Mas o Legislativo não sossegou enquanto não recuperou quase totalmente o contingente de empregos bem remunerados nas Câmaras Municipais, onde aqueles senhores e senhoras, além de trabalhar em prol de suas comunidades, servem como cabos eleitorais (financiados pelo Estado) para prefeitos, deputados, senadores e governadores.
Mantêm também abertas mais de 7 mil portas de acesso à carreira política.
Fora isso, para que servem mesmo esses 7.343 vereadores?
Segundo o sofisma denominado de argumento no Parlamento, para assegurar o equilíbrio da representatividade municipal do povo brasileiro.
Além de cinismo, a alegação revela seletividade. Há anos o Congresso vive um desequilíbrio de representação sem que suas excelências vejam necessidade urgente de alterar a distorção.
Por ela, um Estado enorme e populoso como São Paulo fica restrito a 70 deputados e outros pouco ocupados têm assegurado o mínimo de 8 cadeiras. Não há sequer interesse em conferir se outro critério de cálculo, como a população dos Estados, não garantiria uma repartição mais justa.
Claro, isso implica o risco de perda. E, como se tem observado, o Congresso só absorve bem os danos quando de natureza moral.

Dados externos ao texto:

(* ===== verification/FunctorArith.v ===== *)
(** Multiplication, division, remainder and power of the arithmetic functors: the path for
    operands of a word and the path for wider ones compute the same operator.  Then their
    comparisons and shifts. *)
From S2P Require Import Prelude MachineWord VvpBit VvpVector4 VvpSlice WordArith VvpArith VvpVector2 VvpCompare.
From S2P Require Import BitList VvpFunctor WordDiv VThread VThreadSpec VThreadParts VThreadIndex VThreadDiv.
From S2P Require Import VThreadMod CodeGen ExprSpec ExprFacts FunctorSpec.

(** The unsigned wide divider loses a quotient for divisor 1 ([div_mod]). *)
Definition divide_ok (signed_flag : bool) (l r : list vvp_bit4_t) : Prop :=
  signed_flag = true \/ (length l <= W)%nat \/ bv_Z r <> 1 \/ bv_Z l <= 2 ^ Z.of_nat (length l - 1).

Lemma short_operand m : (length m <= W)%nat -> bv_Z m mod wordsize = bv_Z m.
Proof.
  intros HW. apply Z.mod_small. pose proof (bv_Z_range m).
  pose proof (Z.pow_le_mono_r 2 (Z.of_nat (length m)) (Z.of_nat W) ltac:(lia) ltac:(lia)). change (2 ^ Z.of_nat W) with wordsize in *. lia.
Qed.

(** The vector of 0, 1 or -1. *)
Lemma vec4_of_unit_is m x : (0 < m <= W)%nat -> vec_is (vec4_of_unit m x) (of_Z m x).
Proof.
  intros Hm. assert (E : vec4_of_unit m x = mkVec4 m [wrap x] [0]).
  { unfold vec4_of_unit, allocate_words_. rewrite (proj2 (Nat.ltb_ge _ _)) by lia. destruct (x <? 0); [|done].
    unfold invert. cbn [size short]. rewrite (proj2 (Nat.leb_le _ _)) by lia. done. }
  rewrite E. assert (Wv : wf4 (mkVec4 m [wrap x] [0])).
  { assert (plane_words m = 1%nat) as P1 by (unfold plane_words; by rewrite (proj2 (Nat.ltb_ge _ _)) by lia).
    split; cbn [abits bbits VvpVector4.size]; rewrite ?P1; try done; constructor; auto with word; constructor. }
  apply vec_is_from; [done|by rewrite length_of_Z|]. rewrite length_of_Z. intros i Hi.
  rewrite nth_of_Z by done. rewrite value_planes by done. rewrite pa_short, pb_short by (try done; cbn [VvpVector4.size]; lia).
  unfold abits_val, bbits_val, word. cbn [abits bbits nth]. rewrite tb_0, tb_wrap, (proj2 (Nat.ltb_lt _ _)) by lia. cbn [andb].
  unfold tb. by destruct (Z.testbit _ _).
Qed.

Section Arithmetic.
Context (st : vvp_arith_) (n : nat) (l r : list vvp_bit4_t).
Context (Hst : operands st n l r) (Hl : length l = n) (Hr : length r = n) (Hn : (0 < n)%nat).

(** ** Multiplication *)

Lemma mult_sends : sends vvp_arith_mult st (bv_mul l r).
Proof using Hst Hl Hr Hn.
  destruct Hst as [Hw Ha Hb Hx]. unfold sends, vvp_arith_mult, bv_mul, bv_strict. rewrite Hw, Hl.
  destruct (Nat.ltb_spec W n) as [HW|HW].
  - unfold mult_wide. rewrite Hw. destruct (vec2_of_list _ _ Ha ltac:(lia)) as [-> HL]. destruct (vec2_of_list _ _ Hb ltac:(lia)) as [-> HR].
    destruct (unknown l || unknown r) eqn:Hu; [by exists (x_val_ st)|]. apply orb_false_iff in Hu as [Ul Ur].
    specialize (HL Ul). specialize (HR Ur). rewrite Hl in HL. rewrite Hr in HR.
    destruct (vec2_mul_spec _ _ (h2_wf _ _ _ HL) (h2_wf _ _ _ HR)) as (p & -> & Wp & Sp & Vp).
    { by rewrite (h2_wid _ _ _ HL), (h2_wid _ _ _ HR). } { by rewrite (h2_wid _ _ _ HL). }
    rewrite (h2_wid _ _ _ HL), (h2_num _ _ _ HL), (h2_num _ _ _ HR) in *.
    apply vector2_to_vector4_mod; [done|done|]. apply mod_words_mod. rewrite Vp. apply Z.mod_mod.
    pose proof (pow64_pos (words_for n)). lia.
  - rewrite (vector4_to_value_is _ l), (vector4_to_value_is _ r) by (done || lia).
    destruct (unknown l); [by exists (x_val_ st)|]. destruct (unknown r); [by exists (x_val_ st)|]. cbn [orb].
    destruct (word_bits_is n (wmul (bv_Z l) (bv_Z r))) as (v & E & Hv). exists v. split; [done|].
    unfold wmul in Hv. by rewrite of_Z_wrap in Hv.
Qed.

(** ** Division and remainder *)

Lemma num_zero (sf : bool) : bv_num sf r = 0 <-> bv_Z r = 0.
Proof using Hl Hr Hn. destruct sf; [apply bv_S_0; lia|done]. Qed.

Lemma operand_words :
  vector4_to_ulong (op_a_ st) = (negb (unknown l), snd (fst (vector4_to_ulong (op_a_ st))), if unknown l then None else Some (bv_Z l mod wordsize)) /\
  vector4_to_ulong (op_b_ st) = (negb (unknown r), snd (fst (vector4_to_ulong (op_b_ st))), if unknown r then None else Some (bv_Z r mod wordsize)).
Proof using Hst.
  pose proof (vector4_to_ulong_is _ _ (op_a _ _ _ _ Hst)) as HA. pose proof (vector4_to_ulong_is _ _ (op_b _ _ _ _ Hst)) as HB.
  split; [destruct (unknown l)|destruct (unknown r)].
  - by destruct HA as (ov & ->). - by rewrite HA. - by destruct HB as (ov & ->). - by rewrite HB.
Qed.
(* ===== verification/CodeGenCondition.v ===== *)
(** Magnitude comparisons, logical operators, and the code of conditions, which leaves its
    result in a flag. *)
From S2P Require Import Prelude MachineWord VvpBit VvpVector4 VvpSlice WordArith VvpArith VvpVector2 VvpCompare.
From S2P Require Import BitList VvpFunctor WordDiv VThread VThreadSpec VThreadParts VThreadIndex VThreadDiv.
From S2P Require Import VThreadMod CodeGen ExprSpec CodeGenRun CodeGenOps CodeGenAlloc ExprFacts.
From S2P Require Import CodeGenDraw.

(** A flag that holds the result: one of the eight scratch flags, or a new one. *)
Definition taken (s : cg) (k : nat) (s' : cg) : Prop := ((k < 8)%nat /\ same_used s s') \/ adds_flag s k s'.

Lemma taken_range s k s' : taken s k s' -> (k < FLAGS_COUNT)%nat.
Proof. intros [[H _]|H]; [by apply flag_lt_8|apply (af_range _ _ _ H)]. Qed.

Lemma adds_flag_same s k s1 s2 : adds_flag s k s1 -> same_used s1 s2 -> adds_flag s k s2.
Proof. intros [A B C D] [F G]. split; [done|done| |]; intros j; [by rewrite F, C|by rewrite G, D]. Qed.

Lemma same_adds_flag s s1 k s2 : same_used s s1 -> adds_flag s1 k s2 -> adds_flag s k s2.
Proof. intros [F G] [A B C D]. split; [done|by rewrite <- F| |]; intros j; [by rewrite C, F|by rewrite D, G]. Qed.

Lemma same_taken s s1 k s2 : same_used s s1 -> taken s1 k s2 -> taken s k s2.
Proof.
  intros H [[Hk H']|H']; [left|right]; [split; [done|by eapply same_trans]|by eapply same_adds_flag].
Qed.

Lemma covered_adds_flag s k s' f r S b :
  adds_flag s k s' -> covered s (Know f r S) -> covered s' (Know (<[k := b]> f) r S) /\ covered s' (Know f r S).
Proof.
  intros [A B C D] [CF CR].
  assert (Hf : forall j c, f !! j = Some c -> (8 <= j)%nat /\ flag_used s' j = true).
  { intros j c Hj. destruct (CF j c Hj) as [H1 H2]. split; [done|]. by rewrite C, H2. }
  assert (Hr : forall j c, r !! j = Some c -> word_used s' j = true) by (intros j c Hj; rewrite D; by apply (CR j c)).
  split; split; try done. intros j c. cbn [kf]. destruct (decide (j = k)) as [->|Hne].
  - intros _. split; [lia|]. rewrite C, Nat.eqb_refl. apply orb_true_r.
  - rewrite lookup_insert_ne by done. apply Hf.
Qed.
Lemma draws_ternary (c t f : node) xc xt xf S :
  decides (draw_condition c) xc -> draws t xt -> draws f xf -> length xt = length xf ->
  does (stack S) (draw_ternary_vec4 c t f) (stack (ev_ternary xc xt xf :: S)).
Proof using Hcode Hlabels.
  intros (b & Nb & Dc) Ht Hf Hlen s0 f0 r Hc [] ls s7 Hwf E.
  set (s2 := mkCg (word_alloc_mask s0) (allocate_flag_mask s0) (local_count s0 + 1 + 1)) in *.
  assert (W2 : wf_cg s2) by (destruct Hwf; by split).
  assert (Hs02 : same_used s0 s2) by done.
  unfold draw_ternary_vec4, next_label in E. unfold mbind at 1 2, M_bind at 1 2 in E. cbn [local_count word_alloc_mask allocate_flag_mask] in E.
  change (mkCg (word_alloc_mask s0) (allocate_flag_mask s0) (local_count s0 + 1 + 1)) with s2 in E.
  unfold mbind at 1, M_bind at 1 in E.
  destruct (draw_condition c s2) as [[[k0 lc] s3]|] eqn:Ec; [|done].
  destruct (Dc S s2 f0 r (covered_same _ _ _ Hs02 Hc) _ _ _ W2 Ec) as (W3 & T3 & Y3 & R3).
  unfold mbind at 1, M_bind at 1 in E. rewrite keep_assert in E by done.
  destruct (keep_flag k0 s3) as [[[k lk] s4]|] eqn:Ek; [|done].
  destruct (gens_keep s2 k0 s3 f0 r S b (covered_same _ _ _ Hs02 Hc) T3 _ _ _ W3 Ek) as (W4 & T4 & Y4 & R4).
  destruct (covered_adds_flag _ _ _ _ _ _ b T4 (covered_same _ _ _ Hs02 Hc)) as [Hc4 _].
  unfold mbind, M_bind, emit, emit_label in E.
  destruct (draw_vec4 t s4) as [[[[] lt] s5]|] eqn:Et; [|done].
  destruct (draw_vec4 f s5) as [[[[] lf] s6]|] eqn:Ef; [|done].
  destruct (clr_flag k s6) as [[[[] l7] s7']|] eqn:E7; [|done]. injection E as <- <-.
  pose proof (dr_vec _ _ _ _ _ Ht) as Vt. pose proof (dr_vec _ _ _ _ _ Hf) as Vf.
  destruct (Vt S s4 _ r Hc4 _ _ _ W4 Et) as (W5 & S5 & Y5 & _).
  pose proof (covered_same _ _ _ S5 Hc4) as Hc5.
  destruct (Vf S s5 _ r Hc5 _ _ _ W5 Ef) as (W6 & S6 & Y6 & _).
  destruct (clr_flag_spec _ _ _ _ W6 (proj1 (af_range _ _ _ T4)) E7) as (-> & W7 & C7 & HF7 & HW7).
  match goal with |- wf_cg _ /\ _ /\ tidy _ ?L _ /\ _ =>
    replace L with ((lc ++ lk) ++ ternary_lines k (local_count s0) (local_count s0 + 1) lt lf)
      by (unfold ternary_lines; rewrite <- ?app_assoc; cbn; by rewrite ?app_nil_r) end.
  split_and!; [done| | |].
  - destruct T4 as [K1 K2 K3 K4]. destruct S5 as [F5 G5], S6 as [F6 G6]. split; intros j.
    + rewrite HF7, F6, F5, K3. destruct (Nat.eqb_spec j k) as [->|]; cbn; [by rewrite K2|]. by rewrite orb_false_r, andb_true_r.
    + by rewrite HW7, G6, G5, K4.
  - pose proof (tidy_app _ _ _ _ _ Y3 Y4) as Y34. pose proof (tidy_app _ _ _ _ _ Y5 Y6) as Y56.
    assert (Hmono : forall s s' l, tidy s l s' -> (local_count s2 <= local_count s)%nat -> (local_count s' <= local_count s6)%nat -> tidy s2 l s6).
    { intros s s' l [B1 B2 B3 B4] M1 M2. split; [lia| |done|done]. intros n Hn. specialize (B2 n Hn). lia. }
    pose proof (td_count _ _ _ Y34). pose proof (td_count _ _ _ Y5). pose proof (td_count _ _ _ Y6).
    eapply tidy_ternary; [|by eapply tidy_app| | | |done]; [cbn; lia| | |];
      (eapply Hmono; [eassumption|lia|lia]).
  - eapply triple_app; [by eapply triple_app|].
    assert (Hfree : f0 !! k = None) by (eapply unknown_free; [exact Hc|right; apply (af_free _ _ _ T4)]).
    eapply triple_weaker; [apply weaker_refl| |apply (triple_ternary _ r S k b); [apply lookup_insert_eq| | |done|by eapply dr_pos]].
    + split; [by apply insert_free|done|]. cbn. f_equal. unfold ev_ternary. rewrite <- Nb. by destruct b.
    + intros S'. by apply (Vt S' s4 _ r Hc4 _ _ _ W4 Et).
    + intros S'. by apply (Vf S' s5 _ r Hc5 _ _ _ W5 Ef).
Qed.

(** ** The absolute value *)

Lemma does_skip fs S S' f b (m : M unit) :
  small fs -> (forall f0, put_all fs f0 !! f = Some b) -> does (Loc fs [] S) m (stack S') ->
  does (Loc fs [] S) (lab ← next_label; emit (JMP0XZ lab f);; m;; emit_label lab)
    (stack (if bit4_eqb b BIT4_1 then S' else S)).
Proof using Hcode Hlabels.
  intros Hs Hb Hm s f0 r Hc [] ls s' Hwf E.
  set (s1 := mkCg (word_alloc_mask s) (allocate_flag_mask s) (local_count s + 1)) in *.
  assert (W1 : wf_cg s1) by (destruct Hwf; by split). assert (H1 : same_used s s1) by done.
  unfold mbind, M_bind, next_label, emit, emit_label in E. fold s1 in E.
  destruct (m s1) as [[[[] l] s2]|] eqn:Em; [|done]. injection E as <- <-.
  destruct (Hm s1 f0 r (covered_same _ _ _ H1 Hc) _ _ _ W1 Em) as (W2 & S2 & [B1 B2 B3 B4] & R2).
  cbn [local_count s1] in B1, B2. split_and!; [done|by eapply same_trans| |].
  - assert (El : labels (Instr (JMP0XZ (local_count s) f) :: l ++ [Label (local_count s)]) = labels l ++ [local_count s])
      by (cbn; by rewrite labels_app).
    split; [lia| | |]; cbn [app]; rewrite ?El.
    + intros n. rewrite in_app_iff. intros [H%B2|[<-|[]]]; lia.
    + apply NoDup_app. split_and!; [done| |by apply NoDup_singleton].
      intros n H%list_elem_of_In%B2 ->%list_elem_of_singleton. lia.
    + intros n. change (targets (Instr (JMP0XZ (local_count s) f) :: l ++ [Label (local_count s)]))
        with (local_count s :: targets (l ++ [Label (local_count s)])). rewrite targets_app, in_app_iff.
      cbn. rewrite in_app_iff. intros [->|[H%B4|[]]]; [right; by left|by left].
  - apply (triple_skip _ l _ _ b); [apply Hb| |]; intros Eb; rewrite Eb; [exact R2|]. by eapply small_weaker.
Qed.
(** ** Selects *)

Lemma draws_select (a : attr) (sub base : node) x y S :
  draws sub x -> draws base y -> (0 < wid_of a)%nat -> Z.of_nat (length x) <= 2 ^ 31 ->
  (if test_immediate_vec4_ok (ex base) then bv_num (ivl_expr_signed (ex base)) y < 2 ^ 31
   else base_fits (ivl_expr_signed (ex base)) (wid_of a) (ivl_expr_width (ex base)) = true) ->
  does (stack S) (draw_select_vec4 a sub base) (stack (bv_select (ivl_expr_signed (ex base)) (wid_of a) x y :: S)).
Proof using Hcode.
  intros Hx Hy Hw Hl Hb. unfold draw_select_vec4. destruct (test_immediate_vec4_ok (ex base)) eqn:Ei.
  - destruct (immediate_number _ _ _ base y Hy Ei) as (ra & Er & Ly & H0).
    rewrite Er. apply does_lift. intros [[v0 vx] bwid] E.
    destruct (make_immediate_is _ _ _ _ _ Ly E) as (-> & Hv & _ & Hknown). apply does_assert_if. intros ->%Z.eqb_eq.
    destruct (Hknown eq_refl) as [Uy Ey]. eapply does_bind; [apply Hx|]. rewrite Er in Hb.
    assert (Hp : forall v, vec_is v x -> exists v', part_select v (parti_base (ivl_expr_signed (IVL_EX_NUMBER ra y)) v0 (wid_of ra)) (wid_of a) = Some v' /\
      vec_is v' (bv_select (ivl_expr_signed (IVL_EX_NUMBER ra y)) (wid_of a) x y)).
    { intros v Hv'. unfold bv_select. rewrite Uy, <- Ly, <- Ey, parti_base_is by (done || lia). apply part_select_is; [done|by eapply dr_pos|done]. }
    destruct (ivl_expr_signed (IVL_EX_NUMBER ra y)); by eapply does_unary.
  - eapply does_bind; [apply Hx|]. eapply does_bind; [apply Hy|].
    assert (Hp : forall vx vy, vec_is vx x -> vec_is vy y -> exists v, part (ivl_expr_signed (ex base)) (wid_of a) vx vy = Some v /\
      vec_is v (bv_select (ivl_expr_signed (ex base)) (wid_of a) x y)).
    { intros vx vy Hvx Hvy. apply part_is; try done; [by eapply dr_pos|by eapply dr_pos|]. by rewrite (dr_len _ _ _ _ _ Hy). }
    destruct (ivl_expr_signed (ex base)); by eapply does_binary.
Qed.

Lemma draws_select_pad (a : attr) (sub : node) x S :
  draws sub x -> does (stack S) (draw_select_pad_vec4 a sub) (stack (bv_pad (signed_of a) (wid_of a) x :: S)).
Proof using Hcode.
  intros Hx. assert (H0 : (0 < length x)%nat) by by eapply dr_pos. unfold draw_select_pad_vec4. eapply does_bind; [apply Hx|].
  destruct (Nat.eqb_spec (wid_of a) (ivl_expr_width (ex sub))) as [->|_].
  - rewrite <- (dr_len _ _ _ _ _ Hx), pad_same. apply does_ret.
  - destruct (signed_of a); eapply does_unary; try done; intros v Hv; eexists; split; try done; [by apply pad_s_is|by apply pad_u_is].
Qed.
End Select.

(** * Literals as integers *)

Lemma number_unknown bits : number_is_unknown bits = unknown bits.
Proof. done. Qed.
Lemma pad_known s n l : (0 < length l)%nat -> unknown l = false -> unknown (bv_pad s n l) = false.
Proof.
  intros Hl H. unfold bv_pad. rewrite unknown_app, unknown_take by done. apply unknown_replicate.
  destruct s; [|done]. unfold msb. rewrite unknown_false in H. apply H. lia.
Qed.

Lemma part_known lo w l :
  unknown l = false -> 0 <= lo -> lo + Z.of_nat w <= Z.of_nat (length l) -> unknown (bv_part lo w l) = false.
Proof.
  rewrite !unknown_false. intros H H0 Hw i. unfold bv_part. rewrite length_map, length_seq. intros Hi.
  rewrite nth_map_seq, (proj2 (Z.ltb_ge _ _)) by lia. apply H. lia.
Qed.

(** An expression of two-valued type has no unknown bits. *)
Lemma typed env e : wf env e -> expr_type e = IVL_VT_BOOL -> unknown (sem env e) = false.
Proof.
  induction e as [v|n t w s|c op w s l r IHl IHr|n w s parms IH|w s sub IH|w s sub base IH IHb|w s c t f IHc IHt IHf|op w s sub IH|op w s sub IH|op w s sub IH]
    using net_expr_ind; cbn [wf sem expr_type].
  - intros Hv. unfold const_type. rewrite unknown_vbits. case_match; [done|]. destruct (is_string v) eqn:Es.
    + intros _. destruct (ok_string _ Hv Es) as [D _]. by rewrite (proj2 (is_defined_spec v)).
    + by destruct (is_defined v).
  - tauto.
  - intros (Hl & Hr & Hok). destruct c; try done. cbn [binary_type sem_binary]. rewrite unknown_one. intros Ht. apply compare4_known.
    destruct (Ascii.eqb_spec op "E"); [by left; left|]. destruct (Ascii.eqb_spec op "N"); [by left; right|]. right. cbn in Ht.
    destruct (expr_type l), (expr_type r); try done. auto.
  - done.
  - intros (_ & Hs) Ht. pose proof (sem_width env sub Hs) as [Hp HL]. apply pad_known; [lia|auto].
  - intros (_ & Hs & Hb & _ & Hu & Hin) Ht. unfold bv_select. rewrite Hu. pose proof (sem_width env sub Hs) as [Hp HL].
    pose proof (IH Hs Ht) as Hk. destruct (Hin Hk). apply part_known; [done..|lia].
  - intros (Hc & Ht & Hf & _) E. destruct (expr_type c), (expr_type t), (expr_type f); try done.
    unfold ev_ternary. destruct (truth_known (sem env c)) as [-> | ->]; auto.
  - intros (Hs & _) Ht. apply sem_unary_known. auto.
  - intros (Hs & _) Ht. apply sem_reduce_known. auto.
  - intros (Hs & _) _. pose proof (sem_width env sub Hs) as [Hp HL]. apply pad_known; [rewrite length_map; lia|].
    clear. unfold unknown. induction (sem env sub) as [|b l IH]; [done|]. cbn. rewrite IH. by destruct b.
Qed.
(** * Restaurant ordering backend: cart, order workflow and role checks

    A shallow embedding of [APIsapp/models.py], [APIsapp/permissions.py],
    [APIsapp/serializers.py] and [APIsapp/views.py].

    - A database table is a finite map from primary key to row.
    - A view is a function on the store that either returns a [Response]
      or raises; every ORM statement takes effect on its own (the views
      open no transaction), so a view that raises keeps the writes made
      before the exception.
    - Money is counted in hundredths: [DecimalField(decimal_places=2)]. *)

From stdpp Require Import base strings gmap fin_maps fin_sets list sorting.
From Stdlib Require Import ZArith Lia.

(** ** Field types *)

(** Primary keys are the positive integers of Django's automatic [id]. *)
Abbreviation pk := positive (only parsing).

(** [DecimalField(max_digits=6, decimal_places=2)] holds a value of at
    most six digits, that is less than 10000.00 in magnitude.  Writing a
    value with more digits is refused when the row is saved. *)
Definition decimal_fits (v : Z) : bool := (Z.abs v <? 10 ^ 6)%Z.

(** [PositiveIntegerField] holds an integer from 0 up to the largest
    value of the integer column.  That largest value is the database
    backend's, which the project settings choose and the sources do not
    show: 2147483647 on PostgreSQL, more on MySQL and SQLite.  The
    smallest of them is taken, so that a value found valid here is valid
    on every backend. *)
Definition PositiveIntegerField_max : Z := 2147483647.

(** The range validators that the field hands to a model serializer.
    Where a backend reports a wider range, or none, a value outside this
    range may be accepted, or be refused by the column instead of the
    serializer: the model is that of the narrowest range, and the
    theorems on adding to a cart state the range of the quantity. *)
Definition PositiveIntegerField_valid (v : Z) : bool :=
  (0 <=? v)%Z && (v <=? PositiveIntegerField_max)%Z.

(** ** models.py *)

Module Category.
Record t := { title : string }.
End Category.

Module MenuItem.
Record t := { title : string; price : Z; category : pk }.
End MenuItem.

Module Cart.
Record t := { user : pk; menuitem : pk; quantity : N }.
End Cart.

Module Order.
Record t := {
  user : pk;
  delivery_crew : option pk;
  status : bool;
  total : Z
}.
End Order.

Module OrderItem.
Record t := { order : pk; menuitem : pk; quantity : N }.
End OrderItem.

(** [django.contrib.auth.models.User], with the names of its groups. *)
Module User.
Record t := {
  username : string;
  email : string;
  is_staff : bool;
  groups : gset string
}.
End User.

Global Instance Cart_eq_dec : EqDecision Cart.t.
Proof. solve_decision. Defined.
Global Instance Order_eq_dec : EqDecision Order.t.
Proof. solve_decision. Defined.
Global Instance OrderItem_eq_dec : EqDecision OrderItem.t.
Proof. solve_decision. Defined.

(** ** The database *)

Record Store := {
  users : gmap positive User.t;
  auth_groups : gset string;
  categories : gmap positive Category.t;
  menuitems : gmap positive MenuItem.t;
  carts : gmap positive Cart.t;
  orders : gmap positive Order.t;
  orderitems : gmap positive OrderItem.t
}.

Definition set_users (f : gmap positive User.t → gmap positive User.t)
    (s : Store) : Store :=
  {| users := f (users s); auth_groups := auth_groups s;
     categories := categories s; menuitems := menuitems s;
     carts := carts s; orders := orders s; orderitems := orderitems s |}.

Definition set_carts (f : gmap positive Cart.t → gmap positive Cart.t)
    (s : Store) : Store :=
  {| users := users s; auth_groups := auth_groups s;
     categories := categories s; menuitems := menuitems s;
     carts := f (carts s); orders := orders s; orderitems := orderitems s |}.

Definition set_orders (f : gmap positive Order.t → gmap positive Order.t)
    (s : Store) : Store :=
  {| users := users s; auth_groups := auth_groups s;
     categories := categories s; menuitems := menuitems s;
     carts := carts s; orders := f (orders s); orderitems := orderitems s |}.

Definition set_orderitems
    (f : gmap positive OrderItem.t → gmap positive OrderItem.t)
    (s : Store) : Store :=
  {| users := users s; auth_groups := auth_groups s;
     categories := categories s; menuitems := menuitems s;
     carts := carts s; orders := orders s; orderitems := f (orderitems s) |}.

(** ** Responses and exceptions *)

Inductive Body :=
  | JError (msg : string)
  | JWarning (msg : string)
  | JStatus (msg : string)
  | JDetail (msg : string)
  | JOrderData (id : pk) (order : Order.t)
      (items : list (pk * OrderItem.t))
  | JOrder (msg : string) (id : pk) (order : Order.t)
      (items : list (pk * OrderItem.t))
  | JCart (id : pk) (row : Cart.t)
  | JUsers (rows : list (pk * User.t)).

Record Response := { data : Body; status_code : nat }.

Inductive Exception :=
  | PermissionDenied
  | Http404
  | ValidationError
  | DoesNotExist (model : string)
  | InvalidOperation.

(** The status the framework answers with when a view raises. *)
Definition exception_status (e : Exception) : nat :=
  match e with
  | PermissionDenied => 403
  | Http404 => 404
  | ValidationError => 400
  | DoesNotExist _ | InvalidOperation => 500
  end.

(** ** Views as store transformers that may raise *)

Inductive Result (A : Type) :=
  | Ok (a : A) (s : Store)
  | Raise (e : Exception) (s : Store).
Arguments Ok {A} a s.
Arguments Raise {A} e s.

Definition M (A : Type) : Type := Store → Result A.

Definition ret {A} (a : A) : M A := λ s, Ok a s.
Definition raise {A} (e : Exception) : M A := λ s, Raise e s.
Definition bind {A B} (m : M A) (k : A → M B) : M B :=
  λ s, match m s with
       | Ok a s' => k a s'
       | Raise e s' => Raise e s'
       end.
Definition gets {A} (f : Store → A) : M A := λ s, Ok (f s) s.
Definition modify (f : Store → Store) : M unit := λ s, Ok tt (f s).

Notation "'do' x <- m ; k" := (bind m (λ x, k))
  (at level 10, x name, m at level 100, k at level 200,
   format "'[v' 'do'  x  <-  m ; '/' k ']'").
Notation "'run' m ; k" := (bind m (λ _, k))
  (at level 10, m at level 100, k at level 200,
   format "'[v' 'run'  m ; '/' k ']'").

Definition store_of {A} (r : Result A) : Store :=
  match r with Ok _ s => s | Raise _ s => s end.

Definition http_status (r : Result Response) : nat :=
  match r with
  | Ok resp _ => status_code resp
  | Raise e _ => exception_status e
  end.

(** ** Object managers *)

(** The key the database gives a new row: one not in use. *)
Definition new_pk {A} (table : gmap positive A) : pk := fresh (dom table).

(** [user.groups.filter(name=...).exists()]. *)
Definition in_group (name : string) (user : pk) (s : Store) : bool :=
  match users s !! user with
  | Some u => bool_decide (name ∈ User.groups u)
  | None => false
  end.

(** [user.groups.filter(name__in=[...]).exists()]. *)
Definition in_any_group (names : list string) (user : pk) (s : Store)
    : bool :=
  existsb (λ name, in_group name user s) names.

Definition user_is_staff (user : pk) (s : Store) : bool :=
  match users s !! user with
  | Some u => User.is_staff u
  | None => false
  end.

(** [Model.objects.get(pk=...)]: raises [DoesNotExist] when no row matches. *)
Definition objects_get {A} (model : string) (table : Store → gmap positive A)
    (id : pk) : M A :=
  do row <- gets (λ s, table s !! id);
  match row with
  | Some x => ret x
  | None => raise (DoesNotExist model)
  end.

Enveredam por caminho equivocado as críticas de ordem financeira à medida. O Parlamento erra ao aumentar a quantidade de vereadores não porque o mundo esteja em “em plena crise” econômica ou porque o ato enseje acréscimo de despesas aos orçamentos municipais.
Esse tipo de argumento só abre espaço para que o Congresso pretenda encerrar a discussão alegando que não haverá mais gastos com vereadores.
Erra porque não há necessidade de mais vereadores, porque reformula uma decisão anterior da Justiça por puro corporativismo, porque deixa de lado outros temas urgentes para cuidar de futilidades.
Erra porque menospreza o interesse e a opinião nacionais, porque trata com desdém o decoro parlamentar, porque se conforma com uma relação subalterna com o Executivo, porque se acha no direito de ignorar sentença do Supremo Tribunal Federal.
Erra, sobretudo, porque não se dá ao respeito, enfia os pés pelas mãos e, de farra em farra, vai descendo a ladeira, ultrapassando todos os limites. Nem mais da compostura exigida de gente com mandato público, mas do puro e simples senso do ridículo.